- Records provided:
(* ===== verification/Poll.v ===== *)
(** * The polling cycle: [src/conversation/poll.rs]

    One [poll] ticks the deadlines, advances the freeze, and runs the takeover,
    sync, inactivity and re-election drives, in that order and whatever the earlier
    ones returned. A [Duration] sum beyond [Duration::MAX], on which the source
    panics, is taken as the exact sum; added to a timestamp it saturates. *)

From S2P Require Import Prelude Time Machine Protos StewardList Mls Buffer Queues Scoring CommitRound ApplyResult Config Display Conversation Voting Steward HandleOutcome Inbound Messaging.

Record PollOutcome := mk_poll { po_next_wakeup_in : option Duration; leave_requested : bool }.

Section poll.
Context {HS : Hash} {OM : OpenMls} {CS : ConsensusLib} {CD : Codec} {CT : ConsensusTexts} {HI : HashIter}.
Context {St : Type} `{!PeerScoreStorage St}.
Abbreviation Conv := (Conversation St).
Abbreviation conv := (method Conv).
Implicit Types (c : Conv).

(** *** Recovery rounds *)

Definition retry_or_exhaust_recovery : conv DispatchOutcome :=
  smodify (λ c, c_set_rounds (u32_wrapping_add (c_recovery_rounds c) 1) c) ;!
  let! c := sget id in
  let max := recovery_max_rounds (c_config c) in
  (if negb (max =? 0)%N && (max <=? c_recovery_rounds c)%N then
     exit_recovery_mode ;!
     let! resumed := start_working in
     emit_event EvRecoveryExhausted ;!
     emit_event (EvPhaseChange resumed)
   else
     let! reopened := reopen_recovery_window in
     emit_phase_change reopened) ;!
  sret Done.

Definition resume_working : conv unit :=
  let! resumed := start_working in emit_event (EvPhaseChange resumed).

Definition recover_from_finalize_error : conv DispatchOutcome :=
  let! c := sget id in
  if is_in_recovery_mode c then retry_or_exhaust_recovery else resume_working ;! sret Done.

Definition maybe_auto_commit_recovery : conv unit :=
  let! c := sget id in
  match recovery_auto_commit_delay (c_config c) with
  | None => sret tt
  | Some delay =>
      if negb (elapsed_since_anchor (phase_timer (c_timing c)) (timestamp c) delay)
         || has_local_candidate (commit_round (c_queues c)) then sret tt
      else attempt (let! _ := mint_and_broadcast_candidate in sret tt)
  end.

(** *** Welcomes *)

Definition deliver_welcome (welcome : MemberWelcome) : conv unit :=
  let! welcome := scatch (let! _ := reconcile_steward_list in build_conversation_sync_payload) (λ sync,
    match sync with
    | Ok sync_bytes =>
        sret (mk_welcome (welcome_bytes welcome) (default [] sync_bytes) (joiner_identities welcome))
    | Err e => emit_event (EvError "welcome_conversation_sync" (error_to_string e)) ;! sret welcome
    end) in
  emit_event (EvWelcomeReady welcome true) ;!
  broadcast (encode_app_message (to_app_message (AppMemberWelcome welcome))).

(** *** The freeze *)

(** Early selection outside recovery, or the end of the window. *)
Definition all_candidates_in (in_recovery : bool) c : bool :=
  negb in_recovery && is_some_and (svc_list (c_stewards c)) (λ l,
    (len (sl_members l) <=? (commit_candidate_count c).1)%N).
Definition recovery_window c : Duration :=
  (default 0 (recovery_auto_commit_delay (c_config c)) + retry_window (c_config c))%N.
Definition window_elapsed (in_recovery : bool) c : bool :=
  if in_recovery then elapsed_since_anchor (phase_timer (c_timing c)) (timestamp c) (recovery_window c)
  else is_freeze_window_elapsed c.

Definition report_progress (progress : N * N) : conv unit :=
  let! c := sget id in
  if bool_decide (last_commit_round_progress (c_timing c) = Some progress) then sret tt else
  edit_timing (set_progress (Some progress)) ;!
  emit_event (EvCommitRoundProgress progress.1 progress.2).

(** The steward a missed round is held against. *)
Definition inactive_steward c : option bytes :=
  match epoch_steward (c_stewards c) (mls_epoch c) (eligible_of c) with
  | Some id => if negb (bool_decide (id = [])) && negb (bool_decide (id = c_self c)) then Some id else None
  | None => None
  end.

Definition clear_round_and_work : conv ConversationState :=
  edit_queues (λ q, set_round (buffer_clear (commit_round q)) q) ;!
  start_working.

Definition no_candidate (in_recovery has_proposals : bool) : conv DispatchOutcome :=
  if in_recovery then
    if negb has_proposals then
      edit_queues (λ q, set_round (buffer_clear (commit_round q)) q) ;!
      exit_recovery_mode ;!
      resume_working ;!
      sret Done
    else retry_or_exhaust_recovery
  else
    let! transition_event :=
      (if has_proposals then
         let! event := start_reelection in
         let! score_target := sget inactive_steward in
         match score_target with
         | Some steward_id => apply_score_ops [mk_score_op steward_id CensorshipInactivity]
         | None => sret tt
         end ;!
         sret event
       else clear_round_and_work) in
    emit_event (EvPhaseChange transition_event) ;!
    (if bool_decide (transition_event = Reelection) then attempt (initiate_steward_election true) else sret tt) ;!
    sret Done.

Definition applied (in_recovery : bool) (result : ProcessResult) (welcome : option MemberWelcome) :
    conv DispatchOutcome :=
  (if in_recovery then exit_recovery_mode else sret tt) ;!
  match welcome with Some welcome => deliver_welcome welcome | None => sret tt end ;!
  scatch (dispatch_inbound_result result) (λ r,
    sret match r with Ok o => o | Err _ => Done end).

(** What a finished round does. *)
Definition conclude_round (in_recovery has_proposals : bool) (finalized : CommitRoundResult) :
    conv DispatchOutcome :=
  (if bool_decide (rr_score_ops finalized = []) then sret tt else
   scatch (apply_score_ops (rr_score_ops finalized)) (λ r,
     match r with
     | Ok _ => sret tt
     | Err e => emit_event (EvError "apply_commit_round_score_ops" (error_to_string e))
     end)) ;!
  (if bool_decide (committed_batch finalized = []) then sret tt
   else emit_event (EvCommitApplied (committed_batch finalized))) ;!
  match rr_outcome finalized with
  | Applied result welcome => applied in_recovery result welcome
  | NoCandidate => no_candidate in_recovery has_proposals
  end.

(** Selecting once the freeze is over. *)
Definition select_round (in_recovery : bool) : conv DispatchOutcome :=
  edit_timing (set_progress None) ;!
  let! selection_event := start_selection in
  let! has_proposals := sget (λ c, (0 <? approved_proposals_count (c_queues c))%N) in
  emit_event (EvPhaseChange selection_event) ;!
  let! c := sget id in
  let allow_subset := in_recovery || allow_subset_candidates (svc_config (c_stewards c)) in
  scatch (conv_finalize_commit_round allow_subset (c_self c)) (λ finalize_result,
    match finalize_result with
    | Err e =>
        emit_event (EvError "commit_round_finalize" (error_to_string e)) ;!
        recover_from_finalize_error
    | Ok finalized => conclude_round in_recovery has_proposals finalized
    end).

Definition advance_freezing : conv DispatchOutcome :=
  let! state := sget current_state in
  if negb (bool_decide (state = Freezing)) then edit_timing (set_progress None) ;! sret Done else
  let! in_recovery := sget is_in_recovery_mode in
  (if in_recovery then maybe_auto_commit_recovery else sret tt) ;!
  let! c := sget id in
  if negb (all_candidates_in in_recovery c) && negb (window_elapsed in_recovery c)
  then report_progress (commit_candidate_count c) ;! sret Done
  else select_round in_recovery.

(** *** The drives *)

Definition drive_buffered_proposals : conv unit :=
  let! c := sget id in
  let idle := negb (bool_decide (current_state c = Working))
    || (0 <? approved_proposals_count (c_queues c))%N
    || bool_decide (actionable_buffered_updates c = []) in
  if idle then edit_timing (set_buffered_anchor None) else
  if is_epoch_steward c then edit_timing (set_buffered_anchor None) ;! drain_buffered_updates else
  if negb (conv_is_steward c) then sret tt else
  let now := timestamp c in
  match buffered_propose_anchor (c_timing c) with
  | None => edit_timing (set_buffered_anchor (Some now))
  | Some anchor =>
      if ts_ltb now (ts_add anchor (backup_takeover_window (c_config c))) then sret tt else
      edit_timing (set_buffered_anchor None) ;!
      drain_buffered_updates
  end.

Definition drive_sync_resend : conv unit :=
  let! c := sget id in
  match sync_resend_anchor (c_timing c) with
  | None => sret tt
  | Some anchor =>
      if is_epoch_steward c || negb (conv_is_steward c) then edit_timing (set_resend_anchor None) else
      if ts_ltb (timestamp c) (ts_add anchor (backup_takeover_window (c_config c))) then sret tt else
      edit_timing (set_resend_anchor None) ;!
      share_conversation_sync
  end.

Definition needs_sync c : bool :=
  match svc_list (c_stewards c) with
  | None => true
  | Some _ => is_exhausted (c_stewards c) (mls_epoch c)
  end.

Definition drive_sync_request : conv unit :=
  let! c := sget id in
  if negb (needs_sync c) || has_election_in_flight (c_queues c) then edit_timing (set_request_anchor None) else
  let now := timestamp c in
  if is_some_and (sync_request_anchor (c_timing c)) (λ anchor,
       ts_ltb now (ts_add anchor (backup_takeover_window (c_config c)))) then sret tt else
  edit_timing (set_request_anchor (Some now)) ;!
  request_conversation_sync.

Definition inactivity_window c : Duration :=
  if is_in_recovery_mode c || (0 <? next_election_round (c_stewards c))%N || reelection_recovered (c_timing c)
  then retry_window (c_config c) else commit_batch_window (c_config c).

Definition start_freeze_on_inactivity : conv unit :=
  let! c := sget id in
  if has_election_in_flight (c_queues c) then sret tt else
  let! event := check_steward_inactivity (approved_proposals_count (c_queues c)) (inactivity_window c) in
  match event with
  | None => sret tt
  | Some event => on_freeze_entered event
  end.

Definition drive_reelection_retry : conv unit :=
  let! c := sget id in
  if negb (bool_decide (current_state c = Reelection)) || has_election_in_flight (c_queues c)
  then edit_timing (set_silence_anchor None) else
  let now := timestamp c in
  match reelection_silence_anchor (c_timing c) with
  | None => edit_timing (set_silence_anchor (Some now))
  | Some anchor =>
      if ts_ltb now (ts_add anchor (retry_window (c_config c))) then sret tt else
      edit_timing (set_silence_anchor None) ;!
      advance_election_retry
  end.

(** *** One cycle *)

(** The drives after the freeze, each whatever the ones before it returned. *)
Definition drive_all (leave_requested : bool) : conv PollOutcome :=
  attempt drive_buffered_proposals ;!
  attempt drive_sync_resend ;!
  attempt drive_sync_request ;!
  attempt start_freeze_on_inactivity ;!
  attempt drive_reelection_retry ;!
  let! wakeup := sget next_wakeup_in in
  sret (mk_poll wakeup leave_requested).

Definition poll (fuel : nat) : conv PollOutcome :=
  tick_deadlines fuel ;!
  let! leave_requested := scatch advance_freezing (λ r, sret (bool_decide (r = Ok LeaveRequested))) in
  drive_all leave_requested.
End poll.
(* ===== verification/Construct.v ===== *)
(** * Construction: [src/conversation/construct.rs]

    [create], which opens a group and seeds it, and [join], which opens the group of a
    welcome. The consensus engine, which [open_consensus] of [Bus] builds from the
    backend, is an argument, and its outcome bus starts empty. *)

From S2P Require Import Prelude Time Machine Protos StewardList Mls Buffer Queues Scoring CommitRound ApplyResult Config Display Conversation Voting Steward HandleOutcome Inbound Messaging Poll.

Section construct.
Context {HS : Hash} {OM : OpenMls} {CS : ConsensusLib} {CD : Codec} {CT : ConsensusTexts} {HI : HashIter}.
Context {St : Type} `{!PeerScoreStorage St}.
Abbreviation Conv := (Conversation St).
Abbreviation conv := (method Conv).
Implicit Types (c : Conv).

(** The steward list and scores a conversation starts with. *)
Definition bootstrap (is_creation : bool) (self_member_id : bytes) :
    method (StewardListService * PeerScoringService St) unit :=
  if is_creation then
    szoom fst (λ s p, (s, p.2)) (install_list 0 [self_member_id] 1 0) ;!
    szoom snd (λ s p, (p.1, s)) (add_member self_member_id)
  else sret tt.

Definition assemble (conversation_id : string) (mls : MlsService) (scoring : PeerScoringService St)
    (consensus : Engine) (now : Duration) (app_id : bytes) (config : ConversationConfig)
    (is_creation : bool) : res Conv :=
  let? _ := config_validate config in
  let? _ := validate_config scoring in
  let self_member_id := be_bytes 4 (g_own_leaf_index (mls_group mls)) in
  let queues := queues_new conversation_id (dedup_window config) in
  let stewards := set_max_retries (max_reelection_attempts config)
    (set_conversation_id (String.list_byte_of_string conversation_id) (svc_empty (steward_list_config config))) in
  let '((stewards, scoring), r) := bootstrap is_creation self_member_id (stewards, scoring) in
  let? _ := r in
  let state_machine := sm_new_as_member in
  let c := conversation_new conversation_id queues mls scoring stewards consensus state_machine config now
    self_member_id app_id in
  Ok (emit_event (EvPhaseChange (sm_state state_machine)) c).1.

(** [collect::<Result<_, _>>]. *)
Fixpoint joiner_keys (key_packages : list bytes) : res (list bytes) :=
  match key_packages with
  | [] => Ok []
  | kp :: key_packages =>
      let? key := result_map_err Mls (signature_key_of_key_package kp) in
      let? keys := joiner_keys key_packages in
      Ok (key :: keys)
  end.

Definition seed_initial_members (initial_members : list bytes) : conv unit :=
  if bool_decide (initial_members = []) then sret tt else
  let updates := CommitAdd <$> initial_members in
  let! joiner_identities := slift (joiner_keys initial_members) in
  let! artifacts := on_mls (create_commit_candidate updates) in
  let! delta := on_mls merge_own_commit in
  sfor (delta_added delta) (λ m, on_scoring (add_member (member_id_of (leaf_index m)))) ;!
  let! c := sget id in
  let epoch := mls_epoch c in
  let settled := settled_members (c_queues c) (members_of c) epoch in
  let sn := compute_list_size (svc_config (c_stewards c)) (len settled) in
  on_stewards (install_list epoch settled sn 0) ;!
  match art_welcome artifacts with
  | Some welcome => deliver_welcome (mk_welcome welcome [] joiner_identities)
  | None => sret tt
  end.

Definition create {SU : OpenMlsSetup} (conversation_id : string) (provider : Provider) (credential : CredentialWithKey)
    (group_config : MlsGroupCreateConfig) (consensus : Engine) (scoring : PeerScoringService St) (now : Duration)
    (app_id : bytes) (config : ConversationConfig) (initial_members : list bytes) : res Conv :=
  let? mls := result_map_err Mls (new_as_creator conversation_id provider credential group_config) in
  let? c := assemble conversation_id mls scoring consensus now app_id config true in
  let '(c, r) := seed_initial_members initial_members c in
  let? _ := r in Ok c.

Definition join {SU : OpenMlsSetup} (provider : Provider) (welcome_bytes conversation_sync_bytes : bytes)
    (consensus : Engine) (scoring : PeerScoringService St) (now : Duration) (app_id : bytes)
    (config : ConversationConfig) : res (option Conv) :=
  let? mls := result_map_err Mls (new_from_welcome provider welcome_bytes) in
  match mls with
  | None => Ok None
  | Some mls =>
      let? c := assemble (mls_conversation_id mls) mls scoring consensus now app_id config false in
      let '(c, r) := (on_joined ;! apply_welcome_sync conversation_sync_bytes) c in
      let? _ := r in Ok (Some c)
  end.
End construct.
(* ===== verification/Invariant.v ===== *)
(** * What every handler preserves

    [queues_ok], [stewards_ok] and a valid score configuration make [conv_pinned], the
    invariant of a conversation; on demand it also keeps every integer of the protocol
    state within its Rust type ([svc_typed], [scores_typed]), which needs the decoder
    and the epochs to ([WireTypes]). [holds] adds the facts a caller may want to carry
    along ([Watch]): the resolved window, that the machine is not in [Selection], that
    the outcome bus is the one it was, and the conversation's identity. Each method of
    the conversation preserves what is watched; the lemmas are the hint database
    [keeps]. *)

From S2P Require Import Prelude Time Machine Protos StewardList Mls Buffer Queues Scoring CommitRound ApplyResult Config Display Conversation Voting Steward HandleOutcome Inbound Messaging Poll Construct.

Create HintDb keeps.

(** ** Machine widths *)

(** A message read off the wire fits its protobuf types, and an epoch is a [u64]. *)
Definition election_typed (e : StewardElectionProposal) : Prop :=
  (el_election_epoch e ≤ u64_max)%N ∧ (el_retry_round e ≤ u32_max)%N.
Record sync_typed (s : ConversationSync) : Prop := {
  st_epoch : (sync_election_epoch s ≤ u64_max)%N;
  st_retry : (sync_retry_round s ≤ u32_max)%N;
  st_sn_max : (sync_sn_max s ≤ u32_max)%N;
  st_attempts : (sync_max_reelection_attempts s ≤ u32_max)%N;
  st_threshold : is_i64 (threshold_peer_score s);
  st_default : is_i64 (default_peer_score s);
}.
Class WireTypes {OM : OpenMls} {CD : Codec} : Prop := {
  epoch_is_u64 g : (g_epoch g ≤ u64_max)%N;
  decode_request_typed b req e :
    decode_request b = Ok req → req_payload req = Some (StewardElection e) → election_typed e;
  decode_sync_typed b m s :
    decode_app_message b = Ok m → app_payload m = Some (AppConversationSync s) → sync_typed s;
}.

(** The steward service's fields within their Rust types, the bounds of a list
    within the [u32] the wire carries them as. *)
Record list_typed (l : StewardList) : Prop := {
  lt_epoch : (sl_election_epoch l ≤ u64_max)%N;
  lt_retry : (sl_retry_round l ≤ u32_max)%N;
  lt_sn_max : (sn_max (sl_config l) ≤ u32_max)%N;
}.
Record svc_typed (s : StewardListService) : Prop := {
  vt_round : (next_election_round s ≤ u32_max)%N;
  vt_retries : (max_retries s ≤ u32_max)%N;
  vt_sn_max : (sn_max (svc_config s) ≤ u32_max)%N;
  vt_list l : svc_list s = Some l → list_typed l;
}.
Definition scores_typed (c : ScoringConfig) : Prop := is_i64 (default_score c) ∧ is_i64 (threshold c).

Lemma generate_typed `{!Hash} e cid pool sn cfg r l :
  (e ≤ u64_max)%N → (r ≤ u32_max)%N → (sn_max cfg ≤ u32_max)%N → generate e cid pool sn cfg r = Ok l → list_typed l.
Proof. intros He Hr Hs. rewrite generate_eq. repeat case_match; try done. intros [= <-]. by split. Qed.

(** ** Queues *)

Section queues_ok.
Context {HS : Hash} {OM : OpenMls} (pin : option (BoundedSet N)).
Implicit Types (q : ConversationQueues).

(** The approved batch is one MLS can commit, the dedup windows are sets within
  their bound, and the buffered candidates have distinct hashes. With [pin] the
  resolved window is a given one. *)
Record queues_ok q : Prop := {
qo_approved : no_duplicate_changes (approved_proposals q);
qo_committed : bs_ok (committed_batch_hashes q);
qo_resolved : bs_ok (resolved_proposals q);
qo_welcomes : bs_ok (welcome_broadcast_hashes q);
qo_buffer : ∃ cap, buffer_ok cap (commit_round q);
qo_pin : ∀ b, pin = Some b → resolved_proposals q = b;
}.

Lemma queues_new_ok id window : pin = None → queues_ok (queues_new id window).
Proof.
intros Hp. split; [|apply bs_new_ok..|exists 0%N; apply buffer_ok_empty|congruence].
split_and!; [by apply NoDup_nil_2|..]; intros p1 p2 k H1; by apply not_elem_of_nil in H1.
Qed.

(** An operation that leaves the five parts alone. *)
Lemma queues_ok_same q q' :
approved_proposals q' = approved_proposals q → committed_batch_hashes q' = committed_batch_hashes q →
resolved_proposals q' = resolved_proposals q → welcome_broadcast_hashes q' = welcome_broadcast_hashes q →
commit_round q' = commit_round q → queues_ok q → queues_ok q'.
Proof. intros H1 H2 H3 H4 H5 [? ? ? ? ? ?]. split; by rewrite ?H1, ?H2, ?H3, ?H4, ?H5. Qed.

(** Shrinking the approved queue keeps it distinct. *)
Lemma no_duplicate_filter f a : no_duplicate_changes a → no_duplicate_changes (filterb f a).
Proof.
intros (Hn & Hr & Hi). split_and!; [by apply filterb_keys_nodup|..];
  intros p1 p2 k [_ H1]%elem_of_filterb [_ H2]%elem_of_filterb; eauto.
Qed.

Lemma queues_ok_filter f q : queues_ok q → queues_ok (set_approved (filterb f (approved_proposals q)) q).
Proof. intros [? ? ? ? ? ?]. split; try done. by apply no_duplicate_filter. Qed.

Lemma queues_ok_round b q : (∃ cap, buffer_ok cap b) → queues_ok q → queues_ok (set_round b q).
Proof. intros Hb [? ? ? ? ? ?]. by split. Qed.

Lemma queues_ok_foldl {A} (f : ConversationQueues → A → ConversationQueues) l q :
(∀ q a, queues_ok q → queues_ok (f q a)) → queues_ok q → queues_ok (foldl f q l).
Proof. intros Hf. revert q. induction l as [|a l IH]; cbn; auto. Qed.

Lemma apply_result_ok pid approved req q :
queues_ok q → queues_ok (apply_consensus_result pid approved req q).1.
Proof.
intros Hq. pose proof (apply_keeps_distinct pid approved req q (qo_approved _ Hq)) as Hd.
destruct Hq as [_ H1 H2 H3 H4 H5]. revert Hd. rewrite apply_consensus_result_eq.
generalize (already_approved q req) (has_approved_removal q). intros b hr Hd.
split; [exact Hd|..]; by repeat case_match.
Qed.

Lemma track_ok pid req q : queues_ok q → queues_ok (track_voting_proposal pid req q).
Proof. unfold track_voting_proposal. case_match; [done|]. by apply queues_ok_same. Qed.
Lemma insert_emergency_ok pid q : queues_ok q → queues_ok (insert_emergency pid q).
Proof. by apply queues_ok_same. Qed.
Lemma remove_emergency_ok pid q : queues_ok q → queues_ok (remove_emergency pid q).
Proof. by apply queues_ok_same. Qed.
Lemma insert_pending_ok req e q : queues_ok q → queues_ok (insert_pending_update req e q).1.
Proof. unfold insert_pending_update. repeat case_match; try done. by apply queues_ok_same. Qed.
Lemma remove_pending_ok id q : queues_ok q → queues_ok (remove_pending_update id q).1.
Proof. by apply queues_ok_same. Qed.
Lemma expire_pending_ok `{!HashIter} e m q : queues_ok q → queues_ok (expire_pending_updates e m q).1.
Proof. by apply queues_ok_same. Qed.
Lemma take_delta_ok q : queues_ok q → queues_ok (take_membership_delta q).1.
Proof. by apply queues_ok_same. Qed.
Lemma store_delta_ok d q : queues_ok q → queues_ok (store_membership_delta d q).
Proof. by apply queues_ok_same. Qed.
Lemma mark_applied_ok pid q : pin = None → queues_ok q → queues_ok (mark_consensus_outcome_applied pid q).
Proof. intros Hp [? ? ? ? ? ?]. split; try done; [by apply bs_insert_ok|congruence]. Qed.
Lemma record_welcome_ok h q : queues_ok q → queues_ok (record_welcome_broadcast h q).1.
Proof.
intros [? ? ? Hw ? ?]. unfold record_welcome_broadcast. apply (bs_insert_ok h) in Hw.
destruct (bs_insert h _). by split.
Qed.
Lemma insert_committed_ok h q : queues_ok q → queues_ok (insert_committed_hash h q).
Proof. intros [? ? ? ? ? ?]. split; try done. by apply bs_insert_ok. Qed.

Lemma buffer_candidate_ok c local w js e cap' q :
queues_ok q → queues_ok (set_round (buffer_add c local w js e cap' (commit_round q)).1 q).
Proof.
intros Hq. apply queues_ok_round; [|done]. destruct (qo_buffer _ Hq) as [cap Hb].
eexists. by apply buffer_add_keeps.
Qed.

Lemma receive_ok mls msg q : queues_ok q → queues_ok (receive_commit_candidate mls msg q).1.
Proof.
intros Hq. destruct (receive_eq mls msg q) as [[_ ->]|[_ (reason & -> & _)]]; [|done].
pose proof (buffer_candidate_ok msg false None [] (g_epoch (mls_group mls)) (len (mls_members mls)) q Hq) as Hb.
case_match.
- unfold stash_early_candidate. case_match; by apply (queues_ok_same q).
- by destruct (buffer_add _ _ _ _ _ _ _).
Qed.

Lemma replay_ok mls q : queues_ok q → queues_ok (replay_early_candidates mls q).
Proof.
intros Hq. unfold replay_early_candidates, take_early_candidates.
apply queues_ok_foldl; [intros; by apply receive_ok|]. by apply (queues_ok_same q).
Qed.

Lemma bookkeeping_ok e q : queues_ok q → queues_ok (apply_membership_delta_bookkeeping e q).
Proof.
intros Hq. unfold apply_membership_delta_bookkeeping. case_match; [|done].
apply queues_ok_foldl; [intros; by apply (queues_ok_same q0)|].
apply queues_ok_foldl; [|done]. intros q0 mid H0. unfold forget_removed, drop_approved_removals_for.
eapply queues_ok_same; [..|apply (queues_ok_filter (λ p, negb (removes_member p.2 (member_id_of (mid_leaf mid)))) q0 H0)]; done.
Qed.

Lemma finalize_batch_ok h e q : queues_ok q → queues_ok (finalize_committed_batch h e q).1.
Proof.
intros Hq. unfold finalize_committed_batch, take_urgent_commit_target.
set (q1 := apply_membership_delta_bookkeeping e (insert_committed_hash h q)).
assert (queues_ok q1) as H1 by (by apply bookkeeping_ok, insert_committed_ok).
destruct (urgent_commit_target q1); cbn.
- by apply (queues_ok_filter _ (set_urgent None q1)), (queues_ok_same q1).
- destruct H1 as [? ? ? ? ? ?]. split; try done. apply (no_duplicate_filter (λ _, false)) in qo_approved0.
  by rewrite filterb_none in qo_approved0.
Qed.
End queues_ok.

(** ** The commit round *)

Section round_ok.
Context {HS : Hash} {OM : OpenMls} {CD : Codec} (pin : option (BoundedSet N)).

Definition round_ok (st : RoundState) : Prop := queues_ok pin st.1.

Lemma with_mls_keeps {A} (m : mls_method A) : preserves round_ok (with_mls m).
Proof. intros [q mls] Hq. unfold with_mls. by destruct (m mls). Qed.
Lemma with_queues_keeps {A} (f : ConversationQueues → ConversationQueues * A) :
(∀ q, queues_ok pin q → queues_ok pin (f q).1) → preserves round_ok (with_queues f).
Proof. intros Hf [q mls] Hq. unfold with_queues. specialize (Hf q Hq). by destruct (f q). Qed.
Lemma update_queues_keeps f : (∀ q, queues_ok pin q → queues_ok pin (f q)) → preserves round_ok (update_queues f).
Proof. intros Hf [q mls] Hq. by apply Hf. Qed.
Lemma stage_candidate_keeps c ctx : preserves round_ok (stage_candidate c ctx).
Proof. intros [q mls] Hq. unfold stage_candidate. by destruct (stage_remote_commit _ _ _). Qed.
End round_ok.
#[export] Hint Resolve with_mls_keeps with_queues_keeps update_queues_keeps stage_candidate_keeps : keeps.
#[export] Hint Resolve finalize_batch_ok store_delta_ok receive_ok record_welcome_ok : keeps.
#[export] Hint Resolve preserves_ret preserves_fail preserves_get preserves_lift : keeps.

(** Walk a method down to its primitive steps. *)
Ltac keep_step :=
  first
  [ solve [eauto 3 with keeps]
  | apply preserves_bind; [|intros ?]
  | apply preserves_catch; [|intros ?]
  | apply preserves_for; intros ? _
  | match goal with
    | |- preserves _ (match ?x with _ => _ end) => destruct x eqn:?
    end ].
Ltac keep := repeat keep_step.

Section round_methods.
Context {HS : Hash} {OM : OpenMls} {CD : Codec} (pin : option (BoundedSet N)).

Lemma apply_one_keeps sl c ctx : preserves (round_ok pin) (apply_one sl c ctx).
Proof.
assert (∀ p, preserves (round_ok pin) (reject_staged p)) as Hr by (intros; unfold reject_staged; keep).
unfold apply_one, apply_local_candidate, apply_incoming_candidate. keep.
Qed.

- Exercise description: Set down, exactly as they appear above, all lines from the one that has "let '(c, r) := seed_initial_members" down to the one that has "Some mls =>", including those two and no others.

- Output below:
  let '(c, r) := seed_initial_members initial_members c in
  let? _ := r in Ok c.

Definition join {SU : OpenMlsSetup} (provider : Provider) (welcome_bytes conversation_sync_bytes : bytes)
    (consensus : Engine) (scoring : PeerScoringService St) (now : Duration) (app_id : bytes)
    (config : ConversationConfig) : res (option Conv) :=
  let? mls := result_map_err Mls (new_from_welcome provider welcome_bytes) in
  match mls with
  | None => Ok None
  | Some mls =>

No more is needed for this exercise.